Data records
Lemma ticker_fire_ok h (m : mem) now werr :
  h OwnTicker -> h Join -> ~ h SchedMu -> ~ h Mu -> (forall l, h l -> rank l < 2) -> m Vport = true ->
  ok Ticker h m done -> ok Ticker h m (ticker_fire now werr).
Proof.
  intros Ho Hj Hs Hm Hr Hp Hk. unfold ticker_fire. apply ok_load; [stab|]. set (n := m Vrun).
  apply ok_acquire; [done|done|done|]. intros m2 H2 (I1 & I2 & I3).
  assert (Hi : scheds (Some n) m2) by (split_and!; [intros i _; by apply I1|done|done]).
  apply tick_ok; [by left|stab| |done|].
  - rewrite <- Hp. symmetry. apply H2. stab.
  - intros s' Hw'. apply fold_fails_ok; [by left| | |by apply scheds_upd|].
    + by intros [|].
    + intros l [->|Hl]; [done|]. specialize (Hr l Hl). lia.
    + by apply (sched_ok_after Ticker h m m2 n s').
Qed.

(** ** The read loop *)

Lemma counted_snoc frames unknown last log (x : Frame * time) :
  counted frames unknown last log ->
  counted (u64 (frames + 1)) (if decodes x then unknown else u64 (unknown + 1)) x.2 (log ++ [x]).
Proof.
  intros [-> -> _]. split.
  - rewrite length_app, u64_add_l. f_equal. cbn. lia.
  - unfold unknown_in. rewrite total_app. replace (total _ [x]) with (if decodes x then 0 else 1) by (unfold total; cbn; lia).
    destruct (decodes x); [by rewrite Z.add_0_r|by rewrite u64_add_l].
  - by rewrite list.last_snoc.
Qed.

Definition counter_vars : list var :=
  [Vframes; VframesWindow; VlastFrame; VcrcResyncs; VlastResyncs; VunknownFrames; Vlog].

...

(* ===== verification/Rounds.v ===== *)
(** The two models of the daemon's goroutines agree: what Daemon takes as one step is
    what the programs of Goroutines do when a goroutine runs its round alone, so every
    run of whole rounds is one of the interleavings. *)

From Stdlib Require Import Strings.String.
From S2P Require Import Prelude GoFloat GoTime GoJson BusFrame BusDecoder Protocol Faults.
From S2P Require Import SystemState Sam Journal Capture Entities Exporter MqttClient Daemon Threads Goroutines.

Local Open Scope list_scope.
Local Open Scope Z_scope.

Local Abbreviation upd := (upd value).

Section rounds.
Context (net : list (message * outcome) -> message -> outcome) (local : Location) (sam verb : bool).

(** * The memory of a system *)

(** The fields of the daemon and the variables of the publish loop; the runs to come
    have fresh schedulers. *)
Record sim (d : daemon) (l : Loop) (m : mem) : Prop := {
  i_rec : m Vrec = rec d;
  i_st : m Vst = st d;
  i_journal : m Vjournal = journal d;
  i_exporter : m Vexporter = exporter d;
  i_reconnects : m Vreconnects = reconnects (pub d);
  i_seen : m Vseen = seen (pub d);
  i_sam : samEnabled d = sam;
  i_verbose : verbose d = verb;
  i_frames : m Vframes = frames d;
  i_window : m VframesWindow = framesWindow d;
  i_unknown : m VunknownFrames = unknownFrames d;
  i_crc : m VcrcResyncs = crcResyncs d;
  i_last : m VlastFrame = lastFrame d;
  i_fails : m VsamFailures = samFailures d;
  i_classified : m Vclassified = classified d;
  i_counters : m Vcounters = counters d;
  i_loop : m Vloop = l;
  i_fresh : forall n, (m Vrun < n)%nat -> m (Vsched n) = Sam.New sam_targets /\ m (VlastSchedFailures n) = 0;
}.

→ YOUR TASK
Every line above from the line with "intros [-> -> _]. split." to the line with "[Vframes; VframesWindow; VlastFrame;", inclusive, must be returned exactly; no other line belongs in the reply.

→ YOUR SOLUTION
  intros [-> -> _]. split.
  - rewrite length_app, u64_add_l. f_equal. cbn. lia.
  - unfold unknown_in. rewrite total_app. replace (total _ [x]) with (if decodes x then 0 else 1) by (unfold total; cbn; lia).
    destruct (decodes x); [by rewrite Z.add_0_r|by rewrite u64_add_l].
  - by rewrite list.last_snoc.
Qed.

Definition counter_vars : list var :=
  [Vframes; VframesWindow; VlastFrame; VcrcResyncs; VlastResyncs; VunknownFrames; Vlog].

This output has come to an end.